Prompt:
Return every line of the data that contains the string "Require".

Dataset content:
**********

(* ===== verification/Trace.v ===== *)
(** * Tracing

    Models [src/src/trace.rs] and the reporting macros of
    [src/src/macros/helpers.rs]: the trace hook, the text of an error report,
    and [ensure!].  A hook is a function of the driver, known by its address;
    the state records the calls it received.  Text is a list of bytes. *)

From Stdlib Require Import Ascii.
From stdpp Require Import strings.
From S2P Require Import Prelude Status.

Abbreviation text := (list ascii).
(** A literal. *)
Definition lit (s : string) : text := String.list_ascii_of_string s.

(** ** The hook *)

Record trace_state : Type := mkTrace {
  trace_hook : Z;              (* [TRACE_HOOK]; 0 is null *)
  trace_calls : list (Z * text)
}.

Definition set_trace_hook (hook : Z) (s : trace_state) : trace_state :=
  mkTrace hook (trace_calls s).
Definition clear_trace_hook (s : trace_state) : trace_state := mkTrace 0 (trace_calls s).

Definition trace (args : text) (s : trace_state) : trace_state :=
  let ptr := trace_hook s in
  if ptr =? 0 then s else mkTrace ptr (trace_calls s ++ [(ptr, args)]).

(** ** Formatting *)

Definition digit (d : Z) : ascii :=
  ascii_of_nat (Z.to_nat (if d <? 10 then 48 + d else 97 + (d - 10))).

(** The digits of [n], most significant first; [fuel] is their number. *)
Fixpoint digits (base : Z) (fuel : nat) (n : Z) : text :=
  match fuel with
  | O => []
  | S fuel => (if n <? base then [] else digits base fuel (n / base)) ++ [digit (n mod base)]
  end.

(** [{}] of a [u32] has at most ten digits, and [{:#x}] of an [i32] prints
    its two's complement with at most eight. *)
Definition fmt_u32 (n : Z) : text := digits 10 10 n.
Definition fmt_hex_i32 (n : Z) : text := lit "0x" ++ digits 16 8 (wrap 32 n).

Definition report_text (file : text) (line : Z) (status : NTSTATUS) : text :=
  lit "kcom error " ++ fmt_hex_i32 status ++ lit " at " ++ file ++ lit ":" ++ fmt_u32 line.

Definition report_error (file : text) (line : Z) (status : NTSTATUS) (s : trace_state) : trace_state :=
  trace (report_text file line status) s.
Definition report_error_msg (file : text) (line : Z) (status : NTSTATUS) (msg : text)
    (s : trace_state) : trace_state :=
  trace (report_text file line status ++ lit " - " ++ msg) s.

(** ** [ensure!]

    What an [ensure!] at [file] and [line] does: [Err] is the early return of
    the function it stands in.  [debug] is [debug_assertions]. *)
Definition ensure (debug : bool) (file : text) (line : Z) (cond : bool) (status : NTSTATUS)
    (msg : option text) (s : trace_state) : result unit NTSTATUS * trace_state :=
  if negb cond then
    (Err status,
     if debug then
       match msg with
       | None => report_error file line status s
       | Some msg => report_error_msg file line status msg s
       end
     else s)
  else (Ok tt, s).

(** ** Reading a report *)

Definition digit_value (c : ascii) : Z :=
  let n := Z.of_nat (nat_of_ascii c) in if n <? 97 then n - 48 else n - 97 + 10.
Definition value (base : Z) (t : text) : Z := fold_left (fun v c => v * base + digit_value c) t 0.

Lemma digit_facts d : 0 <= d < 16 -> digit_value (digit d) = d /\ digit d <> " "%char /\ digit d <> ":"%char.
Proof.
  intros H. assert (Hall : Forall (fun d => digit_value (digit d) = d /\ digit d <> " "%char /\ digit d <> ":"%char)
    (map Z.of_nat (seq 0 16))) by (vm_compute; repeat constructor; discriminate).
  rewrite list.Forall_forall in Hall. apply Hall. apply list_elem_of_fmap.
  exists (Z.to_nat d). split; [lia|]. apply elem_of_seq. lia.
Qed.

Lemma value_snoc base t c : value base (t ++ [c]) = value base t * base + digit_value c.
Proof. unfold value. by rewrite fold_left_app. Qed.

(** Digits can be read back. *)
Lemma value_digits base fuel n :
  2 <= base <= 16 -> 0 <= n < base ^ Z.of_nat fuel -> fuel <> 0%nat -> value base (digits base fuel n) = n.
Proof.
  intros Hb. revert n. induction fuel as [|fuel IH]; intros n Hn Hf; [done|].
  cbn [digits]. rewrite value_snoc, (proj1 (digit_facts (n mod base) ltac:(pose proof (Z.mod_pos_bound n base); lia))).
  destruct (n <? base) eqn:E; to_prop.
  - unfold value. cbn. rewrite Z.mod_small; lia.
  - assert (fuel <> 0%nat).
    { intros ->. change (base ^ Z.of_nat 1) with (base ^ 1) in Hn. rewrite Z.pow_1_r in Hn. lia. }
    rewrite IH; [pose proof (Z.div_mod n base); lia| |done].
    rewrite Nat2Z.inj_succ, Z.pow_succ_r in Hn by lia.
    split; [apply Z.div_pos; lia|]. apply Z.div_lt_upper_bound; lia.
Qed.

Lemma digits_plain base fuel n :
  2 <= base <= 16 -> Forall (fun c => c <> " "%char /\ c <> ":"%char) (digits base fuel n).
Proof.
  intros Hb. revert n. induction fuel as [|fuel IH]; intros n; [constructor|]. cbn [digits].
  apply Forall_app. split; [by destruct (n <? base)|]. constructor; [|constructor].
  apply digit_facts. pose proof (Z.mod_pos_bound n base). lia.
Qed.

(** A separator that does not occur in the first parts splits a text. *)
Lemma split_at_inj {A : Type} (c : A) l1 l2 r1 r2 :
  Forall (fun x => x <> c) l1 -> Forall (fun x => x <> c) l2 ->
  l1 ++ c :: r1 = l2 ++ c :: r2 -> l1 = l2 /\ r1 = r2.
Proof.
  intros H1. revert l2. induction H1 as [|x l1 Hx _ IH]; intros l2 H2 E.
  - destruct H2 as [|y l2 Hy _]; injection E; [done|]. intros _ Ey. by destruct Hy.
  - destruct H2 as [|y l2 Hy H2]; injection E; [intros _ Ex; by destruct Hx|].
    intros E' ->. by destruct (IH l2 H2 E') as [-> ->].
Qed.

Lemma split_at_last_inj {A : Type} (c : A) l1 l2 r1 r2 :
  Forall (fun x => x <> c) r1 -> Forall (fun x => x <> c) r2 ->
  l1 ++ c :: r1 = l2 ++ c :: r2 -> l1 = l2 /\ r1 = r2.
Proof.
  intros H1 H2 E. apply (f_equal reverse) in E. rewrite !reverse_app, !reverse_cons, <- !app_assoc in E.
  cbn in E. apply split_at_inj in E as [Er El]; [|by apply Forall_reverse..].
  by split; apply (inj reverse).
Qed.

Lemma fmt_hex_inj m n :
  - 2 ^ 31 <= m < 2 ^ 31 -> - 2 ^ 31 <= n < 2 ^ 31 -> fmt_hex_i32 m = fmt_hex_i32 n -> m = n.
Proof.
  unfold fmt_hex_i32. intros Hm Hn E. apply app_inv_head, (f_equal (value 16)) in E.
  assert (Hw : forall z, 0 <= wrap 32 z < 16 ^ Z.of_nat 8)
    by (intros z; unfold wrap; change (16 ^ Z.of_nat 8) with (2 ^ 32); apply Z.mod_pos_bound; lia).
  rewrite !value_digits in E by first [apply Hw|done|lia].
  change (m mod 4294967296 = n mod 4294967296) in E.
  change (2 ^ 31) with 2147483648 in *. Z.div_mod_to_equations. lia.
Qed.

Lemma fmt_u32_inj m n : 0 <= m < 2 ^ 32 -> 0 <= n < 2 ^ 32 -> fmt_u32 m = fmt_u32 n -> m = n.
Proof.
  unfold fmt_u32. intros Hm Hn E. apply (f_equal (value 10)) in E.
  rewrite !value_digits in E by (done || (change (10 ^ Z.of_nat 10) with 10000000000; lia)). done.
Qed.

(** ** Properties *)

(** An error report identifies its place and status: two reports with the
    same text are about the same file, line and status, whatever characters
    the file name has. *)
Theorem report_text_injective (f1 f2 : text) (l1 l2 : Z) (s1 s2 : NTSTATUS) :
  0 <= l1 < 2 ^ 32 -> 0 <= l2 < 2 ^ 32 -> - 2 ^ 31 <= s1 < 2 ^ 31 -> - 2 ^ 31 <= s2 < 2 ^ 31 ->
  report_text f1 l1 s1 = report_text f2 l2 s2 -> f1 = f2 /\ l1 = l2 /\ s1 = s2.
Proof.
  intros Hl1 Hl2 Hs1 Hs2 E. unfold report_text in E. apply app_inv_head in E.
  assert (Hp : forall s, Forall (fun c => c <> " "%char) (fmt_hex_i32 s)).
  { intros s. apply Forall_app. split; [repeat (constructor; [discriminate|]); constructor|].
    eapply Forall_impl; [|by apply digits_plain]; tauto. }
  change (lit " at ") with (" "%char :: lit "at ") in E.
  apply (split_at_inj " "%char) in E as [Es E]; [|apply Hp..].
  apply app_inv_head in E.
  apply (split_at_last_inj ":"%char) in E as [-> El].
  - split; [done|]. split; [by apply fmt_u32_inj|by apply fmt_hex_inj].
  - eapply Forall_impl; [|by apply digits_plain]; tauto.
  - eapply Forall_impl; [|by apply digits_plain]; tauto.
Qed.

Lemma report_text_injective_witness :
  report_text (lit "a:1.rs") 20 STATUS_UNSUCCESSFUL = lit "kcom error 0xc0000001 at a:1.rs:20"
  /\ lit "a:1.rs" = lit "a:1.rs" /\ 20 = 20 /\ STATUS_UNSUCCESSFUL = STATUS_UNSUCCESSFUL.
Proof.
  split; [vm_compute; reflexivity|].
  apply (report_text_injective (lit "a:1.rs") (lit "a:1.rs") 20 20 STATUS_UNSUCCESSFUL STATUS_UNSUCCESSFUL);
    try (split; [lia|lia]); try (vm_compute; split; discriminate || reflexivity); reflexivity.
Defined.

(** [ensure!] returns early with exactly the status it was given when the
    condition is false, and goes on otherwise; it calls the hook only when it
    fails in a debug build with a hook installed, and then once, with a
    report of its own place and status. *)
Theorem ensure_reports (debug : bool) (file : text) (line : Z) (cond : bool) (status : NTSTATUS)
    (msg : option text) (s : trace_state) :
  fst (ensure debug file line cond status msg s) = (if cond then Ok tt else Err status)
  /\ trace_hook (snd (ensure debug file line cond status msg s)) = trace_hook s
  /\ exists report,
       trace_calls (snd (ensure debug file line cond status msg s)) = trace_calls s ++ report
       /\ report = (if cond || negb debug || (trace_hook s =? 0) then []
                    else [(trace_hook s, report_text file line status
                                         ++ match msg with None => [] | Some m => lit " - " ++ m end)]).
Proof.
  unfold ensure, report_error, report_error_msg, trace.
  destruct cond, debug, msg, (trace_hook s =? 0); cbn [negb orb fst snd trace_hook trace_calls];
    (split; [done|split; [done|eexists; split; [|reflexivity]]]); by rewrite ?app_nil_r.
Qed.

(** After the hook is cleared nothing is reported until one is set again. *)
Lemma cleared_hook_is_silent args s : trace args (clear_trace_hook s) = clear_trace_hook s.
Proof. reflexivity. Qed.

Example trace_spec_boom :
  trace_calls (snd (ensure true (lit "t.rs") 20 false STATUS_UNSUCCESSFUL (Some (lit "boom 7"))
    (set_trace_hook 4096 (mkTrace 0 []))))
  = [(4096, lit "kcom error 0xc0000001 at t.rs:20 - boom 7")].
Proof. vm_compute. reflexivity. Qed.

**********

Written answer:
From Stdlib Require Import Ascii.
From stdpp Require Import strings.
From S2P Require Import Prelude Status.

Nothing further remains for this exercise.